## What is required
Which lines run from the line with "(** * ajax-form: the" through the line with "[undefined] and are" in the entries below? Print them exactly, both ends included, and nothing more.

━━━━━ Record excerpts

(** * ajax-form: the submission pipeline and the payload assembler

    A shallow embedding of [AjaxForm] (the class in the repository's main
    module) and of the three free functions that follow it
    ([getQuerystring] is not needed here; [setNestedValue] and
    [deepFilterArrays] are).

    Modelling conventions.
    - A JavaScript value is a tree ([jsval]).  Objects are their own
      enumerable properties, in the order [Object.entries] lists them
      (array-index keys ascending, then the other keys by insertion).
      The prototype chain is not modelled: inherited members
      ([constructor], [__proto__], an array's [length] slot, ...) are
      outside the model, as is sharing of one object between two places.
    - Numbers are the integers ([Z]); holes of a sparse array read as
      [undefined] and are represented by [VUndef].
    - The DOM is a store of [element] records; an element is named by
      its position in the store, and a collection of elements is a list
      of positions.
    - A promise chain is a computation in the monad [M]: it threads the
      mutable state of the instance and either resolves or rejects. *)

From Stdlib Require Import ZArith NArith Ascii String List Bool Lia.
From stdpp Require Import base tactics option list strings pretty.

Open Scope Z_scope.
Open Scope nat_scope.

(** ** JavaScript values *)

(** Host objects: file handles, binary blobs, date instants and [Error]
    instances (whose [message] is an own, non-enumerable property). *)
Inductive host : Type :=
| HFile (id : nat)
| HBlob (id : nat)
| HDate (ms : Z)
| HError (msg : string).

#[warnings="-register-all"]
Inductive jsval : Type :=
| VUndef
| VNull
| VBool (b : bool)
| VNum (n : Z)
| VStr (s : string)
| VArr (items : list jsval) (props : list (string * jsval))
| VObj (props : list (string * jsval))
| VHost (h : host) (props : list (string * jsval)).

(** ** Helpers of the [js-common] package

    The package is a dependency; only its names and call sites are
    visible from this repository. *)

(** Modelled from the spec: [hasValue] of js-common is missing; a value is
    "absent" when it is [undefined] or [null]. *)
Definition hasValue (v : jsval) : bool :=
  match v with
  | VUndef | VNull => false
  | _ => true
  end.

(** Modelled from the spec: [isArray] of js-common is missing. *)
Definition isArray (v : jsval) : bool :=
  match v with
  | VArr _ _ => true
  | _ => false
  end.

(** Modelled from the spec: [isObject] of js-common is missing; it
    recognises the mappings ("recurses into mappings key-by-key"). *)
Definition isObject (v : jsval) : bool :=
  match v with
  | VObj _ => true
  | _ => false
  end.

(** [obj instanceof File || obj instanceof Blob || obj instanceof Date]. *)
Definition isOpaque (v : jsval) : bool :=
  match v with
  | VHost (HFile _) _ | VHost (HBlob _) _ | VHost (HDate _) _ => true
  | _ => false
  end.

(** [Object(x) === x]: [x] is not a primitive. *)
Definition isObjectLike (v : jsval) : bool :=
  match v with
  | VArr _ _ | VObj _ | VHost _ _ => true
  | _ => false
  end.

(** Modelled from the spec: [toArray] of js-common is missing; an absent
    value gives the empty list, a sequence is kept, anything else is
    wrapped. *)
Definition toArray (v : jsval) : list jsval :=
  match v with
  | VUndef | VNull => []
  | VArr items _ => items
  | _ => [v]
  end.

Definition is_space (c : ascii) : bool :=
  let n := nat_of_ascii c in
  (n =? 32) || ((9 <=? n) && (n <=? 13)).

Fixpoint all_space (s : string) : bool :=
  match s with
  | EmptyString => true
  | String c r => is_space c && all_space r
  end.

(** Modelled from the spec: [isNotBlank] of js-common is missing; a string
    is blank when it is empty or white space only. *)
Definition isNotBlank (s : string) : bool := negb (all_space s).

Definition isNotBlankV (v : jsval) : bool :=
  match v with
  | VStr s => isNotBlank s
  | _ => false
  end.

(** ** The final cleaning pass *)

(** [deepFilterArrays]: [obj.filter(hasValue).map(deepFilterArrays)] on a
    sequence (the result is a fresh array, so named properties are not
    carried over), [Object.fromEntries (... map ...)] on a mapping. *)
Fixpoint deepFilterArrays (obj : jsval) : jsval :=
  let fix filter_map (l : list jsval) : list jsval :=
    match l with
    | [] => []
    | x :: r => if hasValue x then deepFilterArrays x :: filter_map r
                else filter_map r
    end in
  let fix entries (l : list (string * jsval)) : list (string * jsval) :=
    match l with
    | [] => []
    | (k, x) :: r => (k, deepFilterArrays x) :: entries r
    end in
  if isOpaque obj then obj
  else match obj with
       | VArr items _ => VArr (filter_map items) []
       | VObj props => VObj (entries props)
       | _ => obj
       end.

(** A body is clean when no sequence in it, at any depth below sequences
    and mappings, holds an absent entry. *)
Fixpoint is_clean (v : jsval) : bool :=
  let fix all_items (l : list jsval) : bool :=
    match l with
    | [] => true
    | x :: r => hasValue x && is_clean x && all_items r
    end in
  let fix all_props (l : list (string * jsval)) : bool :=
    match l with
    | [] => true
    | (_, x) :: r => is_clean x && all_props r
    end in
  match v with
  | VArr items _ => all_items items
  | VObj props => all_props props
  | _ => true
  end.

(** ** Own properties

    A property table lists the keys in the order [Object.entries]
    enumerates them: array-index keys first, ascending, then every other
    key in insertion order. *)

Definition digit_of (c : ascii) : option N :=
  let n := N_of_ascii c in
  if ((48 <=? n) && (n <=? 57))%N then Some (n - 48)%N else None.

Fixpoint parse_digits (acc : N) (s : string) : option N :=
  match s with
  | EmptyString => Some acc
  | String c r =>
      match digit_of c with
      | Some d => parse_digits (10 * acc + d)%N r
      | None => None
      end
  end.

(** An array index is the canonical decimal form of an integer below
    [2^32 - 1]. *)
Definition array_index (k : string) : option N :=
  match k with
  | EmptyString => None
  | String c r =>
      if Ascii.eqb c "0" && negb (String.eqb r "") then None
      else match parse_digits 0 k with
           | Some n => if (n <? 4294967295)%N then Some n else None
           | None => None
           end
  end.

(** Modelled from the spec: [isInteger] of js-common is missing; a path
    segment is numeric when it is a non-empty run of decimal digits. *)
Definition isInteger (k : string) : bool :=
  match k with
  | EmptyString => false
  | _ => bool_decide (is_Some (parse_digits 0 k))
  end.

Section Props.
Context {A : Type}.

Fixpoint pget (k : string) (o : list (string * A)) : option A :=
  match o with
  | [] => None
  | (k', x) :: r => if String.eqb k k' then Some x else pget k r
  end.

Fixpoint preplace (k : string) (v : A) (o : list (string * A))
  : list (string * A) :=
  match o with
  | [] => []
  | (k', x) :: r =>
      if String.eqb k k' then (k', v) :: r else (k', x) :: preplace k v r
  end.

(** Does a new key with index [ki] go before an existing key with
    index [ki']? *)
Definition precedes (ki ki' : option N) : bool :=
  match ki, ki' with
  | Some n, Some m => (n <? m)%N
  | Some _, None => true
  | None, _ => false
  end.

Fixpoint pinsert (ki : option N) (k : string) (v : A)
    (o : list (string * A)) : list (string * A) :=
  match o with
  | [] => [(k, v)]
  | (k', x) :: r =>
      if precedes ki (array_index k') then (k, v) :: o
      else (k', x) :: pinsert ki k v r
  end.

━━━━━━━━━━
━━━━━ Record excerpts

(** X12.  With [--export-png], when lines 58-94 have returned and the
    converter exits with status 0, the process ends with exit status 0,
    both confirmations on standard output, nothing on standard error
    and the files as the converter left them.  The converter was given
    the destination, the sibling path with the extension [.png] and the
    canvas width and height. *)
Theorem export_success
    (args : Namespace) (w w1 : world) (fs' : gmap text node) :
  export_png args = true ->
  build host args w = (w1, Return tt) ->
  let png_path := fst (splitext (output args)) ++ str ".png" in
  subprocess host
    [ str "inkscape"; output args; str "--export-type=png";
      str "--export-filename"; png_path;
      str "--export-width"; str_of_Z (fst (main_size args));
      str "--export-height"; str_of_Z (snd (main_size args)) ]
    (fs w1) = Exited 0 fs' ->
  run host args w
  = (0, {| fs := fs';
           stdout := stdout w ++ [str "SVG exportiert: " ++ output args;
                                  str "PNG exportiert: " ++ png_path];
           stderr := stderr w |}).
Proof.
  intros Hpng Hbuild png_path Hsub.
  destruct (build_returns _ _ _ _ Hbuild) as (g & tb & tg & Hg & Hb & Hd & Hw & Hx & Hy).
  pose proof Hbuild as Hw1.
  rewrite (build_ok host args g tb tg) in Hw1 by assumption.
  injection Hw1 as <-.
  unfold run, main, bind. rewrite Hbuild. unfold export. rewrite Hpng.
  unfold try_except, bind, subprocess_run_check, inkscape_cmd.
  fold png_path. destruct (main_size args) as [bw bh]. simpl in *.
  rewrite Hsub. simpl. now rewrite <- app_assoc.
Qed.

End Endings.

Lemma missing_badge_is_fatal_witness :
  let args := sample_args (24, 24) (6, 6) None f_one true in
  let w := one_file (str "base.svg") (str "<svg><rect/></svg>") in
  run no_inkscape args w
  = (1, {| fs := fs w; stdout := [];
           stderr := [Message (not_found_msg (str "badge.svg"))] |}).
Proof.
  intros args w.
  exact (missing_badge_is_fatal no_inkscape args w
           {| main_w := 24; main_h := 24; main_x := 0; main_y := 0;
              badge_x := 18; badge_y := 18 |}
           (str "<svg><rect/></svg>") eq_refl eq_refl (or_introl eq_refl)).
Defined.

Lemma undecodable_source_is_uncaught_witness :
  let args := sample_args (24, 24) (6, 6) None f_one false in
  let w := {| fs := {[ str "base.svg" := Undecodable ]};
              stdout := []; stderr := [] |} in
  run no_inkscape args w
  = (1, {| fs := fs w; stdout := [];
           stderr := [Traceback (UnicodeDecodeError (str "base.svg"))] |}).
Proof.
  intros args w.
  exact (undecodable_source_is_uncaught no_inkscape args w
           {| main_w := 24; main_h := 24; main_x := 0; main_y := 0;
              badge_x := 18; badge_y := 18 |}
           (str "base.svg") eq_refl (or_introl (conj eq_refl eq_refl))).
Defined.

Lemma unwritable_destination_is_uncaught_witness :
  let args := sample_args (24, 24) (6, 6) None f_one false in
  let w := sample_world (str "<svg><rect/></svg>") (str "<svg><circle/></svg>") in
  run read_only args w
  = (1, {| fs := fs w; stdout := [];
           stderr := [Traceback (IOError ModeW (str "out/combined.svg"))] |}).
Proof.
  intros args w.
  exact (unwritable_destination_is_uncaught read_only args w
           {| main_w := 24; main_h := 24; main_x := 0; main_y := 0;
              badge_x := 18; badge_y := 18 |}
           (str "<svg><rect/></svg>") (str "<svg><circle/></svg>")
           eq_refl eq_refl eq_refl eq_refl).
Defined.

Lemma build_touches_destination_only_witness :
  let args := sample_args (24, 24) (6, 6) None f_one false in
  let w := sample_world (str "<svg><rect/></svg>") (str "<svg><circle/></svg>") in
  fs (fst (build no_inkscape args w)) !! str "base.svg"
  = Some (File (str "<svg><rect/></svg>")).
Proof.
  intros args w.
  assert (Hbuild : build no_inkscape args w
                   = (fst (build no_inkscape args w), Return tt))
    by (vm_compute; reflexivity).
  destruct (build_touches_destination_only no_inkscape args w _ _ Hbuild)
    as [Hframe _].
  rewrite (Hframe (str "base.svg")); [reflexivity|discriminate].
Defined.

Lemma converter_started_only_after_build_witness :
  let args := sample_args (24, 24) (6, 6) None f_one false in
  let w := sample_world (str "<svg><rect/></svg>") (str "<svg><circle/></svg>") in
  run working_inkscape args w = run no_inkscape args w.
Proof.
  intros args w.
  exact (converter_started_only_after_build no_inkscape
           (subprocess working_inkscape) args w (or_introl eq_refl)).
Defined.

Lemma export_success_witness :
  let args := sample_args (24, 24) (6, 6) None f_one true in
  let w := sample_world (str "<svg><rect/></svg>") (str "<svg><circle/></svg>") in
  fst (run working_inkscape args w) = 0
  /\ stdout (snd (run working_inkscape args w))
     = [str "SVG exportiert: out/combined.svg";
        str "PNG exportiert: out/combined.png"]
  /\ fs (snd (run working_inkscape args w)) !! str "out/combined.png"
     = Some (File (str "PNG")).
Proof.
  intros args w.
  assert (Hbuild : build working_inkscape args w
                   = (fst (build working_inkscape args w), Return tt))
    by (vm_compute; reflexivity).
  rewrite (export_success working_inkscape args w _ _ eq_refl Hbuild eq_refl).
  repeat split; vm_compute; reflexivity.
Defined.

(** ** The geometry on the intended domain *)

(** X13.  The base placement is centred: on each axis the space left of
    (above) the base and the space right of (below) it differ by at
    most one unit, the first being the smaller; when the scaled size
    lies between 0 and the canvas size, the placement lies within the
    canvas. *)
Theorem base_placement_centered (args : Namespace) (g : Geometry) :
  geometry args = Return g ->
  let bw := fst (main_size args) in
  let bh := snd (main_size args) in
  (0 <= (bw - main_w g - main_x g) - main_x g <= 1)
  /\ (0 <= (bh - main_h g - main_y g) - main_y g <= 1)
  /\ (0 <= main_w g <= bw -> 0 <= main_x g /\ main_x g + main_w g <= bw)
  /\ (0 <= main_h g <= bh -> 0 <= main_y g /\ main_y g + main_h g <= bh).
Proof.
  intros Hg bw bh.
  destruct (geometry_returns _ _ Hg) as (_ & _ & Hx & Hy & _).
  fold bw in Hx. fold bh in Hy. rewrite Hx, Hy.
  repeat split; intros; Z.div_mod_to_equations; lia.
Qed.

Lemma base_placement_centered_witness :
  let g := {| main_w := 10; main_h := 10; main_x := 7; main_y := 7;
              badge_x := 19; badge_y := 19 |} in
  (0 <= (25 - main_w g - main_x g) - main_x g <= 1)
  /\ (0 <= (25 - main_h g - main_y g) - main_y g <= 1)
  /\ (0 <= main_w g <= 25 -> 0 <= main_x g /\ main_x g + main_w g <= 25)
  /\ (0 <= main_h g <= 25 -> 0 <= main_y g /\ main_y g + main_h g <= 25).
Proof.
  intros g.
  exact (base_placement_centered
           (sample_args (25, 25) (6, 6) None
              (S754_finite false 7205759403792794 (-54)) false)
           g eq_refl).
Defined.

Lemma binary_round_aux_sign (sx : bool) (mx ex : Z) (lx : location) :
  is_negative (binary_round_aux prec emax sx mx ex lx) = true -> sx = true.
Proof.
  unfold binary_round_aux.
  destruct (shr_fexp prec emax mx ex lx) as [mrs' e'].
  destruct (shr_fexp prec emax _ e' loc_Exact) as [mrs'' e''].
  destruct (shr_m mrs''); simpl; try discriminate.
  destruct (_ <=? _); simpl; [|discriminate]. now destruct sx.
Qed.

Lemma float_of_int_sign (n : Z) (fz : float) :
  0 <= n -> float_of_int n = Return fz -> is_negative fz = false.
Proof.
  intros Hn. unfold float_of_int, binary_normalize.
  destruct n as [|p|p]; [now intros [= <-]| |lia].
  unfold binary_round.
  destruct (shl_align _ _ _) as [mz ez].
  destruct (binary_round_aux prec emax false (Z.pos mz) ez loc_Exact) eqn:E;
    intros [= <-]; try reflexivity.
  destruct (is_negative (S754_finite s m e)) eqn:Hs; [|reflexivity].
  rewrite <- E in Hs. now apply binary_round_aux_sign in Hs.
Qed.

━━━━━━━━━━

## Exercise answer
(** * ajax-form: the submission pipeline and the payload assembler

    A shallow embedding of [AjaxForm] (the class in the repository's main
    module) and of the three free functions that follow it
    ([getQuerystring] is not needed here; [setNestedValue] and
    [deepFilterArrays] are).

    Modelling conventions.
    - A JavaScript value is a tree ([jsval]).  Objects are their own
      enumerable properties, in the order [Object.entries] lists them
      (array-index keys ascending, then the other keys by insertion).
      The prototype chain is not modelled: inherited members
      ([constructor], [__proto__], an array's [length] slot, ...) are
      outside the model, as is sharing of one object between two places.
    - Numbers are the integers ([Z]); holes of a sparse array read as
      [undefined] and are represented by [VUndef].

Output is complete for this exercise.